The fanbase grew along with the team, leaving behind old basketball wisdom in favor of the next evolution of the sport. It was a simultaneous growth. Miami saw LeBron blossom into a champion and a man. Expanding his business further and seeing him reach the pinnacle of his professional. A lot of South Florida grew up with that.
So where we end up is what felt like a betrayal. In a Judas moment, LeBron went back to Cleveland and stabbed Miami right in the heart. He left them with nothing, just a depleted roster and a sense of defeat. It became apparent that LeBron took the hopes of a championship to Cleveland and left Miami with a decomposing Dwyane Wade and Chris Bosh on a max contract.
He left a team that he succeeded with for what Miami feels was nothing more than a public relations move and a power play. For LeBron to flip the narrative of hatred for him and so that he may have free reign in a place that was desperate for his return.
It felt underhanded and it sure as hell hurt the people in Miami. All the growing they did side-by-side, all the struggles and highs they lived through together, seemed to not matter. So what gets created is a feeling of betrayal which breeds this petty nature to always take shots at LeBron whenever possible.
He loses in the Finals? Miami will make sure to laugh the loudest. Why? Because everyone did to us when the Heat lost to Dallas. Problems in the locker room with Kevin Love? Miami laughs the loudest, because that what the nation did to them when Chris Bosh was allegedly crying the locker room following a loss. David Blatt gets fired? Miami laughs. Because as the hysteria of the 9-8 start happened and everyone in the media though Spoelstra should be fired. Miami stood pat and kept Spo.
— Harrison Cytryn (@hlcytryn) June 10, 2015
Through all of that Miami stood alone. An insulated fan base and an insulated locker room. So now that Cleveland goes through a lot of the same things, Miami feels vindicated. Miami’s petty jokes are the loudest, also the funniest.

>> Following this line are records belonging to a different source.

(* ===== verification/JsNumber.v ===== *)
(** * JavaScript numbers

    A [number] is an IEEE-754 binary64 value.  It is kept here as its 64-bit
    pattern (sign, 11 exponent bits, 52 fraction bits), which is also what
    [DataView.setFloat64] / [getFloat64] move in and out of a byte buffer.
    [int_value] is the mathematical integer a number denotes, [of_Z] the number
    that denotes a (safe) integer; the two are inverse to each other on safe
    integers other than [-0]. *)

From Stdlib Require Import SpecFloat.
From S2P Require Import Prelude.

Abbreviation jsnum := Z (only parsing).

Definition two52 : Z := 4503599627370496.
Definition two63 : Z := 9223372036854775808.
Definition two64 : Z := 18446744073709551616.

(** A 64-bit pattern. *)
Definition num_ok (x : jsnum) : Prop := 0 ≤ x < two64.

Definition num_neg (x : jsnum) : bool := two63 <=? x.
Definition num_exp (x : jsnum) : Z := (x / two52) mod 2048.
Definition num_frac (x : jsnum) : Z := x mod two52.

(** [Number.isFinite]. *)
Definition isFinite (x : jsnum) : bool := negb (num_exp x =? 2047).

(** [Object.is(x, -0)]. *)
Definition is_neg_zero (x : jsnum) : bool := x =? two63.

(** The absolute value of the integer a finite number denotes, if it does. *)
Definition int_magnitude (x : jsnum) : option Z :=
  if negb (isFinite x) then None
  else if num_exp x =? 0 then (if num_frac x =? 0 then Some 0 else None)
  else
    let m := two52 + num_frac x in
    let e := num_exp x - 1075 in
    if 0 <=? e then Some (m * 2 ^ e)
    else if m mod 2 ^ (- e) =? 0 then Some (m / 2 ^ (- e)) else None.

Definition int_value (x : jsnum) : option Z :=
  a ← int_magnitude x; Some (if num_neg x then - a else a).

(** [Number.isInteger] and [Number.isSafeInteger]. *)
Definition isInteger (x : jsnum) : bool :=
  match int_value x with Some _ => true | None => false end.
Definition is_safe (z : Z) : bool := Z.abs z <=? MAX_SAFE_INTEGER.
Definition isSafeInteger (x : jsnum) : bool :=
  match int_value x with Some z => is_safe z | None => false end.

(** The number denoting an integer of absolute value below [2^53]. *)
Definition of_Z (z : Z) : jsnum :=
  if z =? 0 then 0
  else
    let a := Z.abs z in
    let k := Z.log2 a in
    (if z <? 0 then two63 else 0) + (k + 1023) * two52 + (a * 2 ^ (52 - k) - two52).

(** Addition, [x + y]: the IEEE-754 sum rounded to nearest even, through the
    Standard Library's specification of binary64. *)
Definition sf_of_num (x : jsnum) : spec_float :=
  let s := num_neg x in
  let e := num_exp x in
  let f := num_frac x in
  if e =? 2047 then (if f =? 0 then S754_infinity s else S754_nan)
  else
    match (if e =? 0 then f else two52 + f) with
    | Zpos m => S754_finite s m (Z.max e 1 - 1075)
    | _ => S754_zero s
    end.

Definition num_of_sf (f : spec_float) : jsnum :=
  match f with
  | S754_zero s => if s then two63 else 0
  | S754_infinity s => (if s then two63 else 0) + 2047 * two52
  | S754_nan => 2047 * two52 + two52 / 2
  | S754_finite s m e =>
      (if s then two63 else 0)
      + (if Zpos m <? two52 then Zpos m else (e + 1075) * two52 + (Zpos m - two52))
  end.

Definition num_add (x y : jsnum) : jsnum := num_of_sf (SFadd 53 1024 (sf_of_num x) (sf_of_num y)).

(** [1 + 2 = 3], [0.1 + 0.2 = 0.30000000000000004] and [2^53 + 1 = 2^53]. *)
Example num_add_small : num_add (of_Z 1) (of_Z 2) = of_Z 3.
Proof. vm_compute. reflexivity. Qed.
Example num_add_inexact : num_add 4591870180066957722 4596373779694328218 = 4599075939470750516.
Proof. vm_compute. reflexivity. Qed.
Example num_add_rounds : num_add 4845873199050653696 (of_Z 1) = 4845873199050653696.
Proof. vm_compute. reflexivity. Qed.

(** The eight big-endian bytes of a number ([DataView.setFloat64(o, x, false)])
    and back ([getFloat64(o, false)]). *)
Definition float64_bytes (x : jsnum) : list Z :=
  be32_bytes (x / UINT32_BASE) ++ be32_bytes (x mod UINT32_BASE).
Definition float64_value (b : list Z) : jsnum :=
  be32_value (take 4 b) * UINT32_BASE + be32_value (drop 4 b).

Lemma is_safe_spec z : is_safe z = true ↔ Z.abs z ≤ MAX_SAFE_INTEGER.
Proof. apply Z.leb_le. Qed.

Lemma num_neg_spec x : num_neg x = true ↔ two63 ≤ x.
Proof. apply Z.leb_le. Qed.

(** ** Integers and their patterns *)

Lemma of_Z_shape z :
  z ≠ 0 → is_safe z = true →
  ∃ k f, 0 ≤ k ≤ 52 ∧ 0 ≤ f < two52 ∧ (two52 + f) = Z.abs z * 2 ^ (52 - k) ∧
         Z.log2 (Z.abs z) = k ∧
         of_Z z = (if z <? 0 then two63 else 0) + (k + 1023) * two52 + f.
Proof.
  intros Hz Hs. apply is_safe_spec in Hs. unfold MAX_SAFE_INTEGER in Hs.
  pose proof (Z.log2_spec (Z.abs z) ltac:(lia)) as [Hlo Hhi].
  set (k := Z.log2 (Z.abs z)) in *.
  assert (0 ≤ k) by apply Z.log2_nonneg.
  assert (k ≤ 52).
  { apply Z.lt_succ_r. apply (Z.pow_lt_mono_r_iff 2); [lia..|]. change (2 ^ Z.succ 52) with 9007199254740992. lia. }
  exists k, (Z.abs z * 2 ^ (52 - k) - two52).
  assert (2 ^ k * 2 ^ (52 - k) = two52) as Hp.
  { rewrite <- Z.pow_add_r by lia. replace (k + (52 - k)) with 52 by lia. done. }
  assert (0 < 2 ^ (52 - k)) by (apply Z.pow_pos_nonneg; lia).
  rewrite Z.pow_succ_r in Hhi by lia.
  repeat split; try lia; [nia..|].
  unfold of_Z. rewrite (proj2 (Z.eqb_neq z 0)) by done. done.
Qed.

(** Reading the three fields back from a pattern. *)
Lemma num_fields (s : bool) e f :
  0 ≤ e < 2048 → 0 ≤ f < two52 →
  let x := (if s then two63 else 0) + e * two52 + f in
  num_ok x ∧ num_neg x = s ∧ num_exp x = e ∧ num_frac x = f.
Proof.
  intros He Hf x.
  assert (x = ((if s then 2048 else 0) + e) * two52 + f) as Hx by (unfold x, two63, two52; destruct s; lia).
  assert (0 ≤ x < two64) by (unfold two64, two52 in *; destruct s; lia).
  assert (x / two52 = (if s then 2048 else 0) + e) as Hd.
  { rewrite Hx, Z.div_add_l by (unfold two52; lia). rewrite Z.div_small by done. lia. }
  repeat split; [lia..| | |].
  - unfold num_neg. unfold two63, two52 in *. destruct s; lia.
  - unfold num_exp. rewrite Hd. destruct s; [|by apply Z.mod_small].
    rewrite Z.add_comm. change (e + 2048) with (e + 1 * 2048).
    rewrite Z.mod_add by lia. by apply Z.mod_small.
  - unfold num_frac. rewrite Hx, Z.add_comm, Z.mod_add by (unfold two52; lia). by apply Z.mod_small.
Qed.

Lemma num_decompose x :
  num_ok x → x = (if num_neg x then two63 else 0) + num_exp x * two52 + num_frac x
             ∧ 0 ≤ num_exp x < 2048 ∧ 0 ≤ num_frac x < two52.
Proof.
  unfold num_ok, num_neg, num_exp, num_frac, two64, two63, two52. intros Hx.
  destruct (Z.leb_spec 9223372036854775808 x); Z.to_euclidean_division_equations; lia.
Qed.

Lemma of_Z_ok z : is_safe z = true → num_ok (of_Z z).
Proof.
  intros Hs. destruct (decide (z = 0)) as [->|Hz]; [done|].
  destruct (of_Z_shape z Hz Hs) as (k & f & Hk & Hf & _ & _ & ->).
  by apply (num_fields (z <? 0) (k + 1023) f); [lia|].
Qed.

Lemma int_value_of_Z z : is_safe z = true → int_value (of_Z z) = Some z.
Proof.
  intros Hs. destruct (decide (z = 0)) as [->|Hz]; [done|].
  destruct (of_Z_shape z Hz Hs) as (k & f & Hk & Hf & Hm & _ & ->).
  destruct (num_fields (z <? 0) (k + 1023) f ltac:(lia) Hf) as (_ & Hneg & Hexp & Hfrac).
  unfold int_value, int_magnitude, isFinite. rewrite Hneg, Hexp, Hfrac.
  replace (k + 1023 =? 2047) with false by lia. cbn.
  replace (k + 1023 =? 0) with false by lia.
  assert (0 < 2 ^ (52 - k)) by (apply Z.pow_pos_nonneg; lia).
  destruct (Z.leb_spec 0 (k + 1023 - 1075)); cbn.
  - assert (k = 52) as -> by lia. rewrite Hm. cbn. rewrite !Z.mul_1_r. f_equal.
    destruct (Z.ltb_spec z 0); lia.
  - replace (- (k + 1023 - 1075)) with (52 - k) by lia. rewrite Hm.
    rewrite Z.mod_mul, Z.div_mul by lia. cbn. f_equal. destruct (Z.ltb_spec z 0); lia.
Qed.

(** What a pattern with a safe integer value looks like. *)
Lemma int_value_inv x z :
  num_ok x → int_value x = Some z → z ≠ 0 → is_safe z = true →
  ∃ e, num_exp x = e + 1075 ∧ -52 ≤ e ≤ 0 ∧ num_neg x = (z <? 0) ∧
       Z.abs z * 2 ^ (- e) = two52 + num_frac x.
Proof.
  intros Hx Hv Hz Hs. destruct (num_decompose x Hx) as (_ & He & Hf).
  apply is_safe_spec in Hs. unfold MAX_SAFE_INTEGER in Hs.
  unfold int_value, int_magnitude, isFinite in Hv.
  destruct (num_exp x =? 2047) eqn:E1; [done|]. cbn in Hv.
  destruct (num_exp x =? 0) eqn:E0.
  { destruct (num_frac x =? 0); [|done]. cbn in Hv. destruct (num_neg x); naive_solver. }
  exists (num_exp x - 1075). split; [lia|].
  set (e := num_exp x - 1075) in *. set (m := two52 + num_frac x) in *.
  assert (two52 ≤ m < 2 * two52) as Hm by lia.
  assert (∃ a, Z.abs z = a ∧ 0 < a ∧ num_neg x = (z <? 0)
             ∧ ((0 ≤ e ∧ a = m * 2 ^ e) ∨ (e < 0 ∧ m = a * 2 ^ (- e)))) as (a & Ha & Hapos & Hneg & Hcase).
  { destruct (Z.leb_spec 0 e) as [Hle|Hlt]; cbn in Hv.
    - assert (0 < 2 ^ e) by (apply Z.pow_pos_nonneg; lia).
      exists (m * 2 ^ e). injection Hv as Hv. unfold two52 in *.
      assert (0 < m * 2 ^ e) by nia.
      destruct (num_neg x); repeat split; try lia.
    - destruct (Z.eqb_spec (m mod 2 ^ (- e)) 0) as [Hd|]; [|done]. cbn in Hv.
      assert (0 < 2 ^ (- e)) by (apply Z.pow_pos_nonneg; lia).
      pose proof (Z.div_mod m (2 ^ (- e)) ltac:(lia)) as Hdm. rewrite Hd in Hdm.
      exists (m / 2 ^ (- e)). injection Hv as Hv. unfold two52 in *.
      assert (0 < m / 2 ^ (- e)) by nia.
      destruct (num_neg x); repeat split; try lia. }
  unfold two52 in *. destruct Hcase as [[Hle ->]|[Hlt Hmm]].
  - assert (e = 0) as He0.
    { destruct (decide (1 ≤ e)); [|lia].
      assert (2 ^ 1 ≤ 2 ^ e) by (apply Z.pow_le_mono_r; lia). nia. }
    rewrite He0 in *. cbn in *. repeat split; [lia..|done|]. lia.
  - assert (-52 ≤ e).
    { destruct (decide (-52 ≤ e)); [done|].
      assert (2 ^ 53 ≤ 2 ^ (- e)) by (apply Z.pow_le_mono_r; lia).
      change (2 ^ 53) with 9007199254740992 in *. nia. }
    rewrite Ha, <- Hmm. repeat split; [lia..|done].
Qed.

(** Safe integers have one pattern each, apart from the two zeroes. *)
Lemma of_Z_int_value x z :
  num_ok x → is_neg_zero x = false → int_value x = Some z → is_safe z = true → of_Z z = x.
Proof.
  intros Hx Hnz Hv Hs.
  destruct (num_decompose x Hx) as (Hd & He & Hf).
  destruct (decide (z = 0)) as [->|Hz].
  - unfold is_neg_zero in Hnz. apply Z.eqb_neq in Hnz.
    unfold int_value, int_magnitude, isFinite in Hv.
    destruct (num_exp x =? 2047); [done|]. cbn in Hv.
    destruct (Z.eqb_spec (num_exp x) 0) as [E0|E0].
    + destruct (Z.eqb_spec (num_frac x) 0) as [F0|]; [|done].
      rewrite E0, F0 in Hd. destruct (num_neg x); cbn in Hd; [lia|]. by rewrite Hd.
    + exfalso. cbn in Hv. assert (0 < two52) by done.
      destruct (Z.leb_spec 0 (num_exp x - 1075)) as [Hle|Hlt]; cbn in Hv.
      * assert (0 < 2 ^ (num_exp x - 1075)) by (apply Z.pow_pos_nonneg; lia).
        assert (0 < (two52 + num_frac x) * 2 ^ (num_exp x - 1075)) by nia.
        destruct (num_neg x); injection Hv; lia.
      * set (m := two52 + num_frac x) in *. set (p := 2 ^ (- (num_exp x - 1075))) in *.
        assert (0 < p) by (apply Z.pow_pos_nonneg; lia).
        destruct (Z.eqb_spec (m mod p) 0) as [Hmod|]; [|done]. cbn in Hv.
        pose proof (Z.div_mod m p ltac:(lia)) as Hdm. rewrite Hmod in Hdm.
        assert (m / p = 0) by (destruct (num_neg x); injection Hv; lia). nia.
  - destruct (int_value_inv x z Hx Hv Hz Hs) as (e & Hexp & Hr & Hneg & Hm).
    destruct (of_Z_shape z Hz Hs) as (k & f & Hk & Hf' & Hm' & Hlog & ->).
    assert (k = 52 + e) as ->.
    { rewrite <- Hlog. apply Z.log2_unique; [lia|].
      assert (0 < 2 ^ (- e)) by (apply Z.pow_pos_nonneg; lia).
      assert (2 ^ (52 + e) * 2 ^ (- e) = two52) as Hp.
      { rewrite <- Z.pow_add_r by lia. replace (52 + e + - e) with 52 by lia. done. }
      rewrite Z.pow_succ_r by lia. unfold two52 in *. split; nia. }
    replace (52 - (52 + e)) with (- e) in Hm' by lia.
    rewrite Hd, Hneg, Hexp. f_equal; lia.
Qed.

Lemma float64_bytes_ok x : bytes_ok (float64_bytes x).
Proof. apply Forall_app; split; apply be32_bytes_ok. Qed.

Lemma float64_bytes_length x : zlen (float64_bytes x) = 8.
Proof. done. Qed.

Lemma float64_value_bytes x : num_ok x → float64_value (float64_bytes x) = x.
Proof.
  unfold num_ok, two64. intros Hx. unfold float64_value, float64_bytes.
  assert (0 ≤ x / UINT32_BASE ≤ MAX_UINT32) by (unfold UINT32_BASE, MAX_UINT32; Z.to_euclidean_division_equations; lia).
  assert (0 ≤ x mod UINT32_BASE ≤ MAX_UINT32) by (unfold UINT32_BASE, MAX_UINT32; Z.to_euclidean_division_equations; lia).
  rewrite take_app_length' by done. rewrite drop_app_length' by done.
  rewrite !be32_value_bytes by done.
  rewrite (Z.div_mod x UINT32_BASE) at 3 by done. lia.
Qed.

Lemma int_value_finite x z : int_value x = Some z → isFinite x = true.
Proof. unfold int_value, int_magnitude. by destruct (isFinite x). Qed.

Lemma of_Z_not_neg_zero z : is_safe z = true → is_neg_zero (of_Z z) = false.
Proof.
  intros Hs. destruct (is_neg_zero (of_Z z)) eqn:E; [|done]. apply Z.eqb_eq in E.
  pose proof (int_value_of_Z z Hs) as Hv. rewrite E in Hv.
  assert (int_value two63 = Some 0) as H0 by (vm_compute; reflexivity).
  rewrite H0 in Hv. injection Hv as <-. done.
Qed.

Because it comes from a place of sports pain and betrayal.
So the destruction of Cleveland last Saturday provided Miami with validation. It was a symbol of their team’s will and of LeBron’s decision. He has not beaten the Heat in Miami since he has left and in two of the games, Miami had giant leads.
This victory, however, felt more of a threat than any of the others. As there is a feeling that a playoff matchup between the two teams is inevitable. This victory gave Miami the confidence to go to war once again with the nation. They feel they can beat Cleveland. In the locker room and in the stands. A validation to a fan base that could only be obtained by winning the way they did on Saturday.
LeBron left for a younger team and Miami’s younger players were the stars. Josh Richardson, Justise Winslow and Hassan Whiteside were destructive to Cleveland and built the lead that they would fail to overcome.
Team petty feels emboldened, their pain was validated through the spoils of victory. A feeling unique to Miami and one that might not make sense to anyone outside of the city.